You say that which my grandmother had bought is not defining: I am not convinced. Agreed, it's not particularly important, but it is grammatically necessary for the sentence. Here is the sentence without that clause:

At night, we would lie on the porch in the sleeping bags, drink cocoa, and listen to the chorus of crickets

The sentence mentions the sleeping bags, but (assuming that they were not mentioned in a previous sentence) the reader does not know which sleeping bags you are talking about. What you need is a defining relative clause to specify which sleeping bags you are talking about.

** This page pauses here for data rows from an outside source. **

(** A record without assets whose equity holdings are three times its
    TNA: it is kept. *)
Lemma records_without_assets_pass_the_ratio_filters_witness :
  let r := Combo.mk 7 2000 2 None None (Some 6000) in
  exists out,
    universe_filters [r] = Ok out /\
    exists e, In e out /\ ComboE.base e = r /\
              ComboT.tna_ratio (ComboE.row e) = Some 1 /\ ComboE.eq_ratio_2 e = Some 1.
Proof.
  intros r. eexists. split; [vm_compute; reflexivity|].
  apply (proj1 (records_without_assets_pass_the_ratio_filters [r] _ r
                  eq_refl (or_introl eq_refl) eq_refl)).
  reflexivity.
Defined.

Lemma sum_skipna_all_missing (col : list float) :
  (forall v, In v col -> v = None) -> sum_skipna col = 0.
Proof.
  induction col as [|v col IH]; simpl; intros Hall; [reflexivity|].
  rewrite (Hall v (or_introl eq_refl)). apply IH. intros u Hu. apply Hall. right. exact Hu.
Qed.

(** X15. Missing TNA count for nothing in the year-end sum: a fund and
    year whose December TNA are all missing has year-end TNA 0 and so has
    no record in the last table. *)
Theorem fund_year_without_december_tna_is_dropped
    (df_crsp : list Crsp.t) (df_mflink1 : list Mflink1.t)
    (df_s12 : list S12.t) (df_mflink2 : list Mflink2.t) (w y : Z) :
  let D := clean_crsp df_crsp df_mflink1 in
  (forall v, In v (december_tna D w y) -> v = None) ->
  (forall t, In t (df_tna D) -> Tna.wficn t = w -> Tna.year t = y -> Tna.crsp_tna t = 0) /\
  exists out,
    universe df_crsp df_mflink1 df_s12 df_mflink2 = Ok out /\
    forall e, In e out -> FundYear.combo (ComboE.base e) <> (w, y).
Proof.
  intros D Hall.
  assert (Htna : forall t, In t (df_tna D) -> Tna.wficn t = w -> Tna.year t = y ->
                           Tna.crsp_tna t = 0).
  { intros t Ht <- <-. destruct (df_tna_In D t Ht) as [_ ->].
    apply sum_skipna_all_missing. exact Hall. }
  split; [exact Htna|].
  set (df := joined df_crsp df_mflink1 df_s12 df_mflink2).
  destruct (universe_filters_total df) as (t & e & Et & Ee & Eu);
    [intros r; apply joined_assets|].
  exists (filter_eq_ratio e). split; [exact Eu|].
  intros x Hx Ek. apply filter_In in Hx. destruct Hx as [Hx _].
  destruct (add_eq_ratios_rows _ _ Ee) as [_ Hrows].
  destruct (Hrows x Hx) as (Hrow & _).
  apply filter_In in Hrow. destruct Hrow as [Hrow _].
  destruct (add_tna_ratio_rows _ _ Et) as [_ Hrows'].
  destruct (Hrows' _ Hrow) as [Hb _]. fold (ComboE.base x) in Hb.
  apply filter_In in Hb. destruct Hb as [Hb Hgt]. apply Qltb_lt in Hgt.
  unfold df, joined, df_combo in Hb. rewrite sort_values_In, in_flat_map in Hb.
  destruct Hb as (a & Ha & Hc). apply in_map_iff in Hc. destruct Hc as (b & Ec & _).
  apply df_crsp_clean_In in Ha. destruct Ha as (t0 & r0 & Ht0 & _ & _ & _ & ->).
  rewrite <- Ec in Ek, Hgt. unfold FundYear.combo in Ek. simpl in Ek, Hgt.
  injection Ek as Ew Ey. rewrite (Htna t0 Ht0 Ew Ey) in Hgt. lra.
Qed.
(** [utf8.DecodeRuneInString]: the first rune of [s] and its width in bytes;
    [(RuneError, 1)] for a byte that starts no valid encoding. *)
Definition DecodeRuneInString (s : string) : Z * nat :=
  match s with
  | EmptyString => (RuneError, 0%nat)
  | String c0 r0 =>
    let s0 := byteOf c0 in
    match first s0 with
    | ASCII => (s0, 1%nat)
    | Invalid => (RuneError, 1%nat)
    | Lead sz lo hi =>
      if (String.length s <? sz)%nat then (RuneError, 1%nat)
      else
        match r0 with
        | EmptyString => (RuneError, 1%nat)
        | String c1 r1 =>
          let s1 := byteOf c1 in
          if (s1 <? lo) || (hi <? s1) then (RuneError, 1%nat)
          else if (sz <=? 2)%nat then (rune2 s0 s1, 2%nat)
          else
            match r1 with
            | EmptyString => (RuneError, 1%nat)
            | String c2 r2 =>
              let s2 := byteOf c2 in
              if (s2 <? locb) || (hicb <? s2) then (RuneError, 1%nat)
              else if (sz <=? 3)%nat then (rune3 s0 s1 s2, 3%nat)
              else
                match r2 with
                | EmptyString => (RuneError, 1%nat)
                | String c3 _ =>
                  let s3 := byteOf c3 in
                  if (s3 <? locb) || (hicb <? s3) then (RuneError, 1%nat)
                  else (rune4 s0 s1 s2 s3, 4%nat)
                end
            end
        end
    end
  end.

Definition encode3 (r : Z) : string :=
  String (toByte (Z.lor t3 (Z.shiftr r 12)))
    (String (toByte (Z.lor tx (Z.land (Z.shiftr r 6) maskx)))
       (String (toByte (Z.lor tx (Z.land r maskx))) EmptyString)).

(** [utf8.EncodeRune] (or [AppendRune]): the bytes of the rune [r]; a rune
    out of range or a surrogate is written as [RuneError]. *)
Definition EncodeRune (r : Z) : string :=
  if (0 <=? r) && (r <=? 0x7F) then String (toByte r) EmptyString
  else if (0 <=? r) && (r <=? 0x7FF) then
    String (toByte (Z.lor t2 (Z.shiftr r 6)))
      (String (toByte (Z.lor tx (Z.land r maskx))) EmptyString)
  else if (r <? 0) || (MaxRune <? r) || ((surrogateMin <=? r) && (r <=? surrogateMax))
  then encode3 RuneError
  else if r <=? 0xFFFF then encode3 r
  else
    String (toByte (Z.lor t4 (Z.shiftr r 18)))
      (String (toByte (Z.lor tx (Z.land (Z.shiftr r 12) maskx)))
         (String (toByte (Z.lor tx (Z.land (Z.shiftr r 6) maskx)))
            (String (toByte (Z.lor tx (Z.land r maskx))) EmptyString))).

(** [utf8.ValidString]: no position of [s] decodes to [(RuneError, 1)].  The
    loop advances by at least one byte per round, so the length of [s] is
    fuel enough. *)
Fixpoint validLoop (fuel : nat) (s : string) : bool :=
  match fuel with
  | O => match s with EmptyString => true | _ => false end
  | S fuel =>
    match s with
    | EmptyString => true
    | String c rest =>
      if byteOf c <? RuneSelf then validLoop fuel rest
      else
        let '(r, size) := DecodeRuneInString s in
        if (r =? RuneError) && (size =? 1)%nat then false
        else validLoop fuel (dropString size s)
    end
  end.

Definition ValidString (s : string) : bool := validLoop (String.length s) s.

End utf8.

(** ** strconv *)

Module strconv.

(** [strconv.FormatInt(n, 10)]. *)
Definition FormatInt (n : Z) : string :=
  DecimalString.NilZero.string_of_int (Z.to_int n).

Definition minInt64 : Z := - 2 ^ 63.
Definition maxInt64 : Z := 2 ^ 63 - 1.

(** [strconv.ParseInt(s, 10, 64)] on an optional minus sign followed by
    decimal digits; anything else, and a value that does not fit 64 bits, is
    an error. *)
Definition ParseInt (s : string) : option Z :=
  match DecimalString.NilZero.int_of_string s with
  | Some d =>
      let n := Z.of_int d in
      if (minInt64 <=? n) && (n <=? maxInt64) then Some n else None
  | None => None
  end.

End strconv.

(** ** encoding/json: values and their encoding *)

(** A Go error, known by its message. *)
Record error := mkError {
  Error : string
}.

(** The Go values that reach the encoder, by kind.  A struct lists its
    exported fields in the order of declaration, under the names given by
    their [json] tags. *)
Inductive GoValue :=
| VInt (n : Z)
| VString (s : string)
| VSlice (s : option (list GoValue))
| VStruct (fields : list (string * GoValue))
| VPtr (p : option GoValue)
| VChan
| VFunc.

(** A JSON document, as a tree.  A number keeps its literal. *)
Inductive JSON :=
| JNull
| JTrue
| JFalse
| JNumber (lit : string)
| JString (s : string)
| JArray (elems : list JSON)
| JObject (members : list (string * JSON)).

Module json.

(** [UnsupportedTypeError]: "json: unsupported type: ...". *)
Definition UnsupportedTypeError (type : string) : error :=
  {| Error := "json: unsupported type: " +++ type |}.

Definition SyntaxError : error :=
  {| Error := "json: invalid document" |}.

Definition UnmarshalTypeError (value type : string) : error :=
  {| Error := "json: cannot unmarshal " +++ value +++ " into Go value of type " +++ type |}.
(** * news_collection: the collector pipeline

    A shallow embedding of [news_collection/collector.py],
    [news_collection/database.py] and [news_collection/image_handler_old.py]:
    the rule evaluator ([should_collect_message]), the per-post pipeline
    ([process_message], [process_single_photo]), the channel pass
    ([process_channel]) and the channel loop of [run], over an explicit
    model of the PostgreSQL tables.  Further on: the store operations the
    collector does not call ([add_channel], [find_duplicates_batch],
    [bulk_insert_messages]), the SQLite backend's variants
    ([news_collection/database_sqlite.py]), and of the viewer the lookup of
    a duplicate's original ([news_viewer/database_reader.py]) and the
    paging, grouping and favourites of
    [news_viewer/backend/routes/news.py].

    Conventions.
    - Python [int] is [Z]; [str] is [string] (one character per code point);
      a [datetime] is its instant, a [Z]; [None]-able values are [option].
    - Library code the repository calls but does not define ([str.lower],
      [hashlib.md5], Telethon's message iterator and media download, Pillow)
      is a field of the record [Externals]: every theorem holds for each
      choice of these functions.
    - An [async] method is a computation in the monad [M]: it threads the
      store, and may raise.  Each store or platform call passes through
      [io_point], where a scheduled fault makes it raise. *)

From Stdlib Require Import ZArith List String Ascii Bool Lia.
From Stdlib Require Import DecimalString DecimalZ DecimalPos Permutation.
Import ListNotations.
Local Open Scope Z_scope.
Local Open Scope string_scope.

Set Implicit Arguments.

(* ===================================================================== *)
(** ** Python built-ins used by the collector *)

(** [str(n)] for an [int]. *)
Definition str_of_int (n : Z) : string := NilZero.string_of_int (Z.to_int n).
(** * WaveNet neural vocoder: a shallow embedding of [models/wavenet.py]

    The development follows the Python class [WaveNet] method by method.
    Tensors are nested lists of real numbers (the floating point values are
    idealised as reals), Python exceptions are an explicit result type, and
    the mutable object state ([self], the layer buffers, the random source
    and the trace of calls made to collaborators) is threaded through a
    small state-and-exception monad. *)

From Stdlib Require Import List String ZArith Lia Reals Lra Bool Arith.
From stdpp Require Import gmap strings.
Import ListNotations.

Open Scope string_scope.
Open Scope list_scope.
Open Scope nat_scope.

(** * Python values *)

(** The exceptions the module can raise. *)
Inductive exn : Type :=
| RuntimeError (msg : string)
| AssertionError
| IndexError
| ZeroDivisionError.

Inductive result (A : Type) : Type :=
| Ok (a : A)
| Raise (e : exn).
Arguments Ok {A} a.
Arguments Raise {A} e.

(** * Tensors

    A [Frame] is the slice of an activation tensor at one timestep:
    [batch] rows of [channels] values (the singleton time axis that
    [unsqueeze(1)] adds is not represented).  A time sequence is a list of
    frames, oldest first; this is the layout [B x T x C] of the source read
    along its time axis. *)
Definition Frame : Type := list (list R).

(** A [B x C x T] tensor, as the conditioning features are. *)
Definition Tensor3 : Type := list (list (list R)).

(** [torch.zeros(batch_size, 1, channels)] *)
Definition torch_zeros (batch_size channels : nat) : Frame :=
  repeat (repeat 0%R channels) batch_size.

(** [torch.zeros_like] *)
Definition zeros_like (x : Frame) : Frame :=
  map (map (fun _ => 0%R)) x.

(** Elementwise sum of two frames. *)
Fixpoint zip_with {A B C} (f : A -> B -> C) (xs : list A) (ys : list B) : list C :=
  match xs, ys with
  | x :: xs', y :: ys' => f x y :: zip_with f xs' ys'
  | _, _ => []
  end.

Definition fadd (x y : Frame) : Frame := zip_with (zip_with Rplus) x y.

(** Product of a frame with a Python float. *)
Definition fscale (s : R) (x : Frame) : Frame := map (map (Rmult s)) x.

Definition numel (x : Frame) : nat := length (concat x).

(** [x.size(-1)] of a [B x C x T] tensor. *)
Definition size_last (s : Tensor3) : nat :=
  match s with
  | (row :: _) :: _ => length row
  | _ => 0
  end.

(** [x.shape[0]] *)
Definition shape0 (s : Tensor3) : nat := length s.

(** [x.transpose(1, 2).contiguous()] on a [B x C x T] tensor, read along
    the time axis: entry [t] of the result is [x[:, :, t]], a [B x C] frame. *)
Definition transpose_1_2 (s : Tensor3) : list Frame :=
  map (fun t => map (fun m => map (fun row => nth t row 0%R) m) s)
      (seq 0 (size_last s)).

(** [spectrograms[:, t, :].unsqueeze(1)] on the transposed tensor; an index
    past the time axis raises [IndexError]. *)
Definition select_time (frames : list Frame) (t : nat) : result Frame :=
  match nth_error frames t with
  | Some c => Ok c
  | None => Raise IndexError
  end.

(** [x.view(B, -1)]: the values of [x] in row-major order, cut into [B]
    rows.  (torch refuses a tensor whose size is no multiple of [B]; the
    layers of a network never produce one.) *)
Fixpoint chunks {A} (w n : nat) (l : list A) : list (list A) :=
  match n with
  | O => []
  | S n' => firstn w l :: chunks w n' (skipn w l)
  end.

Definition view (B : nat) (x : Frame) : Frame :=
  chunks (numel x / B) B (concat x).

(** [F.one_hot] of one label, as floats. *)
Definition one_hot_row (num_classes : nat) (label : nat) : list R :=
  map (fun i => if Nat.eqb i label then 1%R else 0%R) (seq 0 num_classes).

(** Truncation toward zero, as [.long()] and [.to(torch.int64)] do. *)
Definition trunc (x : R) : Z :=
  if Rle_dec 0 x then Int_part x else (- Int_part (- x))%Z.
Lemma read_hdr_size (b sz : Z) (a : bool) :
  M b = Some (sz, a) -> GET_SIZE s (HDRP b) = sz.
Proof.
  intros H. destruct (layout_block _ _ _ _ _ L H) as (A & B & C & D & E & G & I & T1 & T2).
  rewrite HDRP_small by lia.
  apply GET_SIZE_tag with (a := a); auto; lia.
Qed.

Lemma read_hdr_alloc (b sz : Z) (a : bool) :
  M b = Some (sz, a) -> GET_ALLOC s (HDRP b) = if a then 1 else 0.
Proof.
  intros H. destruct (layout_block _ _ _ _ _ L H) as (A & B & C & D & E & G & I & T1 & T2).
  rewrite HDRP_small by lia.
  apply GET_ALLOC_tag with (sz := sz); auto.
Qed.

Lemma read_FTRP (b sz : Z) (a : bool) :
  M b = Some (sz, a) -> FTRP s b = b + sz - 8.
Proof.
  intros H. unfold FTRP. rewrite (read_hdr_size _ _ _ H).
  destruct (layout_block _ _ _ _ _ L H) as (A & B & C & D & E & G & I & T1 & T2).
  unfold DSIZE. rewrite wadd_small by lia. apply wsub_small. lia.
Qed.

Lemma read_ftr_alloc (b sz : Z) (a : bool) :
  M b = Some (sz, a) -> GET_ALLOC s (FTRP s b) = if a then 1 else 0.
Proof.
  intros H. rewrite (read_FTRP _ _ _ H).
  destruct (layout_block _ _ _ _ _ L H) as (A & B & C & D & E & G & I & T1 & T2).
  apply GET_ALLOC_tag with (sz := sz); auto.
Qed.

Lemma read_ftr_size (b sz : Z) (a : bool) :
  M b = Some (sz, a) -> GET_SIZE s (FTRP s b) = sz.
Proof.
  intros H. rewrite (read_FTRP _ _ _ H).
  destruct (layout_block _ _ _ _ _ L H) as (A & B & C & D & E & G & I & T1 & T2).
  apply GET_SIZE_tag with (a := a); auto; lia.
Qed.

Lemma read_NEXT_BLKP (b sz : Z) (a : bool) :
  M b = Some (sz, a) -> NEXT_BLKP s b = b + sz.
Proof.
  intros H. unfold NEXT_BLKP. fold (HDRP b). rewrite (read_hdr_size _ _ _ H).
  destruct (layout_block _ _ _ _ _ L H) as (A & B & C & D & E & G & I & T1 & T2).
  apply wadd_small. lia.
Qed.

(** The physical predecessor, found through its footer. *)
Lemma read_PREV_BLKP (b sz b' sz' : Z) (a a' : bool) :
  M b = Some (sz, a) -> M b' = Some (sz', a') -> b' + sz' = b ->
  PREV_BLKP s b = b'.
Proof.
  intros H H' E.
  destruct (layout_block _ _ _ _ _ L H) as (A & B & C & D & E8 & G & I & T1 & T2).
  destruct (layout_block _ _ _ _ _ L H') as (A' & B' & C' & D' & E8' & G' & I' & T1' & T2').
  unfold PREV_BLKP, DSIZE. rewrite (wsub_small b 8) by lia.
  replace (b - 8) with (b' + sz' - 8) by lia.
  rewrite (GET_SIZE_tag _ _ sz' a') by (auto; lia).
  rewrite wsub_small by lia. lia.
Qed.

(** The first block's predecessor is the prologue. *)
Lemma read_PREV_BLKP_first (b sz : Z) (a : bool) :
  M b = Some (sz, a) -> b = p_heap_list s + 8 ->
  PREV_BLKP s b = p_heap_list s.
Proof.
  intros H E.
  destruct (layout_block _ _ _ _ _ L H) as (A & B & C & D & E8 & G & I & T1 & T2).
  destruct (lay_prologue _ _ L) as [P1 P2].
  unfold PREV_BLKP, DSIZE. rewrite (wsub_small b 8) by lia.
  replace (b - 8) with (p_heap_list s) by lia.
  rewrite (GET_SIZE_tag _ _ 8 true) by (auto; unfold WORD; lia).
  rewrite wsub_small by lia. lia.
Qed.
(** Every 16-bit count is multiplied by 0.0254 as exactly as a float
    allows: checked for each of the 65536 values. *)
Lemma float_tenths_of_inch_rounds (n : Z) :
  0 <= n < 65536 ->
  float_rounds (float_tenths_of_inch n) (n * 254 # 10000).
Proof.
  intros Hn. apply float_rounds_b_true.
  assert (Hall : all_from (Z.to_nat 65536) 0
                   (fun n => float_rounds_b (float_tenths_of_inch n)
                                            (n * 254 # 10000)) = true)
    by (vm_compute; reflexivity).
  apply (all_from_spec _ _ _ Hall). lia.
Qed.

(** X10. A rain reading older than the stored one is delivered but not
    stored. process_rain_data always returns and calls every handler
    once with the reading, whose four amounts are the 16-bit
    little-endian values of bytes 7-8, 9-10, 11-12 and 13-14 times
    TENTH_OF_INCH, 0.0254: computed in double and rounded to float, each
    within a relative error of 2^-24 of the exact product. The store
    changes only when the reading's timestamp is not older than that of
    the stored rain reading, and then only in the rain slot. *)
Theorem process_rain_data_stale (h : header) (env : libc) (data : Z)
    (w : wmr200) :
  0 <= data ->
  data + 14 < Z.of_nat (length (packet w)) ->
  let b i := byte_at (packet w) (data + i) in
  let run := process_rain_data h env data w in
  exists x : wmr_rain,
    let r := {| type := WMR_RAIN h; time := reading_time env (packet w);
                body := Rain x |} in
    fst run = Val tt /\
    out (snd run) = out w ++ calls (handler w) [r] /\
    rate x = float_tenths_of_inch (b 7 + 256 * b 8) /\
    accum_hour x = float_tenths_of_inch (b 9 + 256 * b 10) /\
    accum_24h x = float_tenths_of_inch (b 11 + 256 * b 12) /\
    accum_2007 x = float_tenths_of_inch (b 13 + 256 * b 14) /\
    float_rounds (rate x) ((b 7 + 256 * b 8) * 254 # 10000) /\
    float_rounds (accum_hour x) ((b 9 + 256 * b 10) * 254 # 10000) /\
    float_rounds (accum_24h x) ((b 11 + 256 * b 12) * 254 # 10000) /\
    float_rounds (accum_2007 x) ((b 13 + 256 * b 14) * 254 # 10000) /\
    (time r < time (latest_rain (latest w)) -> latest (snd run) = latest w) /\
    (time r >= time (latest_rain (latest w)) ->
     latest (snd run) = set_latest_rain r (latest w)).
Proof.
  intros Hdata Hlen b run. subst run.
  rewrite (process_rain_data_spec h env data w Hdata Hlen).
  unfold rain_reading. eexists. cbv zeta.
  cbn [fst snd rate accum_hour accum_24h accum_2007 time].
  fold (b 7) (b 8) (b 9) (b 10) (b 11) (b 12) (b 13) (b 14).
  split; [reflexivity |]. split; [apply out_commit_rain |].
  rewrite !Z.shiftl_mul_pow2 by lia. change (2 ^ 8) with 256.
  assert (Hb : forall i, 0 <= b i < 256) by (intros i; apply uc_range).
  replace (b 8 * 256 + b 7) with (b 7 + 256 * b 8) by lia.
  replace (b 10 * 256 + b 9) with (b 9 + 256 * b 10) by lia.
  replace (b 12 * 256 + b 11) with (b 11 + 256 * b 12) by lia.
  replace (b 14 * 256 + b 13) with (b 13 + 256 * b 14) by lia.
  do 4 (split; [reflexivity |]).
  split; [apply float_tenths_of_inch_rounds;
          pose proof (Hb 7); pose proof (Hb 8); lia |].
  split; [apply float_tenths_of_inch_rounds;
          pose proof (Hb 9); pose proof (Hb 10); lia |].
  split; [apply float_tenths_of_inch_rounds;
          pose proof (Hb 11); pose proof (Hb 12); lia |].
  split; [apply float_tenths_of_inch_rounds;
          pose proof (Hb 13); pose proof (Hb 14); lia |].
  unfold commit_rain, deliver. cbn [latest set_out set_latest].
  split; intros Ht.
  - rewrite update_if_newer_older by exact Ht. now destruct (latest w).
  - rewrite update_if_newer_newer by exact Ht. reflexivity.
Qed.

At night, we would lie on the porch in the sleeping bags which my grandmother had bought, drink cocoa, and listen to the chorus of crickets

Note that, if the definite article the were missing, we would not be talking about specific sleeping bags. The relative clause would then no longer be necessary and so the relative clause, if used, would not be defining.

At night, we would lie on the porch in sleeping bags, drink cocoa, and listen to the chorus of crickets

At night, we would lie on the porch in sleeping bags, which my grandmother had bought, drink cocoa, and listen to the chorus of crickets

Note that the initial sentence also contains a relative clause: there is an invisible relative pronoun that after blankets. It is often omitted if the structure of the sentence is clear without it.

Note also that bought means purchased. If you want the past of bring, it's brought.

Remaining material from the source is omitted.